AIM OF THE TASK
Copy out all lines of the records in which the word "complete" appears.

[Start of Attachment]

(** X21.  The form in front of the route handler, on an address that is not
    blank: when the handler answers 200, [handleSearch] leaves the state
    with [error] [null], [result] the response body as [response.json()]
    reads it, [loading] [false], and three complete steps, the third one
    being "Found property transactions" when the response has at least one
    transaction and "No transactions found for this property" when it has
    none.  The statement is about the state variables, not about what the
    component renders from them. *)
Theorem form_shows_handler_success file env w rendered :
  fetch w = server_fetch file env ->
  is_empty (trim (AddressSearch.address rendered)) = false ->
  let r := snd (serve file env
                  (Val (VObj [("address", VStr (AddressSearch.address rendered))]))) in
  let st := AddressSearch.handleSearch w rendered in
  status r = 200 ->
  exists ts,
    prop "transactions" (body r) = VArr ts /\
    AddressSearch.error st = None /\
    AddressSearch.result st = Some (wire (body r)) /\
    AddressSearch.loading st = false /\
    AddressSearch.steps st
    = [first_step w rendered "complete";
       later_step w rendered 1 "Found location information";
       later_step w rendered 2
         (match ts with
          | [] => "No transactions found for this property"
          | _ => "Found property transactions"
          end)].
Proof.
  intros Hfetch Hne. cbv zeta. unfold serve.
  pose proof (POST_outcome env (module_load file)
                (Val (VObj [("address", VStr (AddressSearch.address rendered))])))
    as Hout.
  unfold AddressSearch.handleSearch. rewrite Hne.
  unfold AddressSearch.after_fetch. rewrite Hfetch. unfold server_fetch, serve.
  cbv zeta in Hout.
  destruct Hout as [(m & code & -> & Hcode)|(a & z & i & c & s & ts & Hres & -> & _)].
  { rewrite status_error_response. intros ->. destruct Hcode as [|[|]]; discriminate. }
  intros _. exists ts.
  destruct Hres as (b & _ & _ & _ & _ & Hc & Hs).
  split; [now rewrite (prop_success "transactions" _ _ _ _ _ _ Hc Hs) by auto|].
  rewrite status_success. cbn [json ok negb Nat.leb andb].
  destruct (wire_success_transactions z i
              (make_searchUrl (toLowerCase c) (toLowerCase s)) ts c s Hc Hs)
    as (ts' & fields & -> & Hts & Hlen).
  cbn [prop]. rewrite Hts. cbn [truthy andb AddressSearch.length_positive].
  destruct ts as [|t ts]; destruct ts' as [|t' ts'']; try discriminate;
    simpl; auto.
Qed.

[End of Attachment]

RESULT
    reads it, [loading] [false], and three complete steps, the third one
    = [first_step w rendered "complete";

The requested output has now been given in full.